[Stored items]

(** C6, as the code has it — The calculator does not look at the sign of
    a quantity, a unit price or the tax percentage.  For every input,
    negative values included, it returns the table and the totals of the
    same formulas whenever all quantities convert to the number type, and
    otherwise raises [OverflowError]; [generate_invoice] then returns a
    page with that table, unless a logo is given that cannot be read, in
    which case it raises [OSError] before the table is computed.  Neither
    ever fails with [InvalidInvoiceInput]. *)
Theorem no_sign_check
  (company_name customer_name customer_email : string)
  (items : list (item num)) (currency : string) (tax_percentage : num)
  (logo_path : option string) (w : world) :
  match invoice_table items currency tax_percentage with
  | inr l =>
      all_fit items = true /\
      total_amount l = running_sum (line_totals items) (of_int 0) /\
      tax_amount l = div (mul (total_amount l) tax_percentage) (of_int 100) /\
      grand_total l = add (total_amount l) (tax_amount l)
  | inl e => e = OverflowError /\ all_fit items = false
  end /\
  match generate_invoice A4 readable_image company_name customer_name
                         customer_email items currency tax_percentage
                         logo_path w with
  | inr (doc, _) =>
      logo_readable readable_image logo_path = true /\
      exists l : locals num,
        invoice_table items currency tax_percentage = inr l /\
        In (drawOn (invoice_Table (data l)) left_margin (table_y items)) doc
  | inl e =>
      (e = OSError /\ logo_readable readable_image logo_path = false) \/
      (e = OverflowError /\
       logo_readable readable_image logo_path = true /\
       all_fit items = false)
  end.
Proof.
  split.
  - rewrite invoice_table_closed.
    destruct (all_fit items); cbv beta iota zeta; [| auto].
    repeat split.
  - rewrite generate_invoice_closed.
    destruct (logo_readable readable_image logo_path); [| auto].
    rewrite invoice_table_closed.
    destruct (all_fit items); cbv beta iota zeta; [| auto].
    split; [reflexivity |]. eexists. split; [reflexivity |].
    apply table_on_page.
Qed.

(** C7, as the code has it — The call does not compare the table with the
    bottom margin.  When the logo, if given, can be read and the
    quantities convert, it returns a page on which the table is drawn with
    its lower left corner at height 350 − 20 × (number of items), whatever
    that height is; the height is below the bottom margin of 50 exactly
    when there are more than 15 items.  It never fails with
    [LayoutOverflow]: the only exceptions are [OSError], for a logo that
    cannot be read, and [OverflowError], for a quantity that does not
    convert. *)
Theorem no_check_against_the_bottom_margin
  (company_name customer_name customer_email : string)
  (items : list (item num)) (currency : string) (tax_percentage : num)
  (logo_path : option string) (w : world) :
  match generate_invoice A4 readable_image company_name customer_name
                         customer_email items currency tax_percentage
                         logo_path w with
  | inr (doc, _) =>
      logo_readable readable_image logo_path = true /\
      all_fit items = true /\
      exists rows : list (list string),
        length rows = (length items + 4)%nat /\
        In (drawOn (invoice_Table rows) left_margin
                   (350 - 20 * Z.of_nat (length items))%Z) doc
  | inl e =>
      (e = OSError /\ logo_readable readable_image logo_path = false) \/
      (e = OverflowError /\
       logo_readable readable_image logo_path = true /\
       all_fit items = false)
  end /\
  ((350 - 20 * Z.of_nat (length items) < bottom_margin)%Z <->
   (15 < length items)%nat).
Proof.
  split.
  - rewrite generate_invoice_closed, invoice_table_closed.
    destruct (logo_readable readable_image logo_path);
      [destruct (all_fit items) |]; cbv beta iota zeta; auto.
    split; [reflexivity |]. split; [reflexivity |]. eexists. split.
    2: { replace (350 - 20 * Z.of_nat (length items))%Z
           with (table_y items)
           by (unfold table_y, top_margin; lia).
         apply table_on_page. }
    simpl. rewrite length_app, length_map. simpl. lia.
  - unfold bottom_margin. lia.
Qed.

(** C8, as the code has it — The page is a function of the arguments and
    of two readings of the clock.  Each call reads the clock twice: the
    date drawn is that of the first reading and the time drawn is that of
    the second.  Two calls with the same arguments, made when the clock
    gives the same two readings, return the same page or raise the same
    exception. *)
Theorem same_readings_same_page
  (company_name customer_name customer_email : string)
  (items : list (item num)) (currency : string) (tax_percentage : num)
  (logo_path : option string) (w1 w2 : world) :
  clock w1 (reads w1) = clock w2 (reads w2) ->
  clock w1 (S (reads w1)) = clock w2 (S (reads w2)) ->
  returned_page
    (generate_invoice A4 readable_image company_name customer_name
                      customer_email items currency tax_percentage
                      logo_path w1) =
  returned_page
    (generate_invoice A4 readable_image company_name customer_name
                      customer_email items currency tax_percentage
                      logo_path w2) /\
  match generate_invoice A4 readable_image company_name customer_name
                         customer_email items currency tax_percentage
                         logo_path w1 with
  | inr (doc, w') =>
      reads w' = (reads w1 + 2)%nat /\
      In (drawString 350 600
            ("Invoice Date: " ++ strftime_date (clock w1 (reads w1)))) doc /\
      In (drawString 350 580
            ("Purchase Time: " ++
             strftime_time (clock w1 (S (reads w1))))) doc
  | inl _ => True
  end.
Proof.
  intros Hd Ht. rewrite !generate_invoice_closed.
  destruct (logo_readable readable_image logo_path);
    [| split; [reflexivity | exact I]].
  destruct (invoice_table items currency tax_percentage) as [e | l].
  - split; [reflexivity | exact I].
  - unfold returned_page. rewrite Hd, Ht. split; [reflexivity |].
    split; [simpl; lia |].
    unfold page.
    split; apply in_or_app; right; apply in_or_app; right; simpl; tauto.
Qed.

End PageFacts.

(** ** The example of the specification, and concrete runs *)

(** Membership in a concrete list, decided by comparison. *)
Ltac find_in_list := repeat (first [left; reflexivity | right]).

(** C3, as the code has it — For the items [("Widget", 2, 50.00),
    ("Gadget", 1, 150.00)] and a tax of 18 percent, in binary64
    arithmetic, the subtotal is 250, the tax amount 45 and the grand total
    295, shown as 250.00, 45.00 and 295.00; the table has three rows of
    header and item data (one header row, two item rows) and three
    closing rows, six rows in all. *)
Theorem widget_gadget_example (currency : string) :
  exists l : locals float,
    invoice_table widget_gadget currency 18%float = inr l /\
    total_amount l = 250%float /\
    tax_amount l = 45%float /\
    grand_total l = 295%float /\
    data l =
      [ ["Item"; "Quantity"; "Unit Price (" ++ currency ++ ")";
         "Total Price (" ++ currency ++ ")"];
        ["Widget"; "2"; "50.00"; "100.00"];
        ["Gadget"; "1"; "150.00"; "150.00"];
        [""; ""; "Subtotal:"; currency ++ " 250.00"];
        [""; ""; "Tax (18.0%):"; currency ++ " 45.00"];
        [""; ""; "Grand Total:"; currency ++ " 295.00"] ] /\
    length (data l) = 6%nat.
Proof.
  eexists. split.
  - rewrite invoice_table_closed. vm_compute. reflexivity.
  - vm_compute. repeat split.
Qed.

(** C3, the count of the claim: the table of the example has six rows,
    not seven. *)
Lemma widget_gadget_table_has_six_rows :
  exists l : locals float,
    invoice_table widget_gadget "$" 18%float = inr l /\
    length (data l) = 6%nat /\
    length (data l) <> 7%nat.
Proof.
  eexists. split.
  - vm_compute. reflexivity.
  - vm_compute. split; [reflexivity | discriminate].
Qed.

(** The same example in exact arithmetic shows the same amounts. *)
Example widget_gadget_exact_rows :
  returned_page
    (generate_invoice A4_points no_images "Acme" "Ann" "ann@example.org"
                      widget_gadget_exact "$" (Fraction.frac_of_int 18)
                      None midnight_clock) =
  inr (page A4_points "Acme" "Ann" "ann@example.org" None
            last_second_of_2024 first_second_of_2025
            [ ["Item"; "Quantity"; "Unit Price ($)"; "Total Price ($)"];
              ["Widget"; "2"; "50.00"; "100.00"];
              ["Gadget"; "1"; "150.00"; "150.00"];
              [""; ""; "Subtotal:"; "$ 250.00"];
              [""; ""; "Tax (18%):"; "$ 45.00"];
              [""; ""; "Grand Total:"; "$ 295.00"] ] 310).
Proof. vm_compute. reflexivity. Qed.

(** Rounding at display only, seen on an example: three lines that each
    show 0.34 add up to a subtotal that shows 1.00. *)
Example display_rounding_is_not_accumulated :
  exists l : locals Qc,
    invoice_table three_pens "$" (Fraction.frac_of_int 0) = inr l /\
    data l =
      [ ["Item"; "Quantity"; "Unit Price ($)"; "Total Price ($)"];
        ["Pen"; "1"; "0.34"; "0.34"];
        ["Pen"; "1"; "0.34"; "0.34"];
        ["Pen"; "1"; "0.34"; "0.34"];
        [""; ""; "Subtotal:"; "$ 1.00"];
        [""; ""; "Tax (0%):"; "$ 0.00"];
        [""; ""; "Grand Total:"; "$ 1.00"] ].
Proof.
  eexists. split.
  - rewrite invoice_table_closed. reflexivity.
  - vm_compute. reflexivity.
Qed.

▸ Task statement
Where in the entries does the word "data" occur? Copy out each line that has it.

▸ Answer
        In (drawOn (invoice_Table (data l)) left_margin (table_y items)) doc
    header and item data (one header row, two item rows) and three
    data l =
    length (data l) = 6%nat.
    length (data l) = 6%nat /\
    length (data l) <> 7%nat.
    data l =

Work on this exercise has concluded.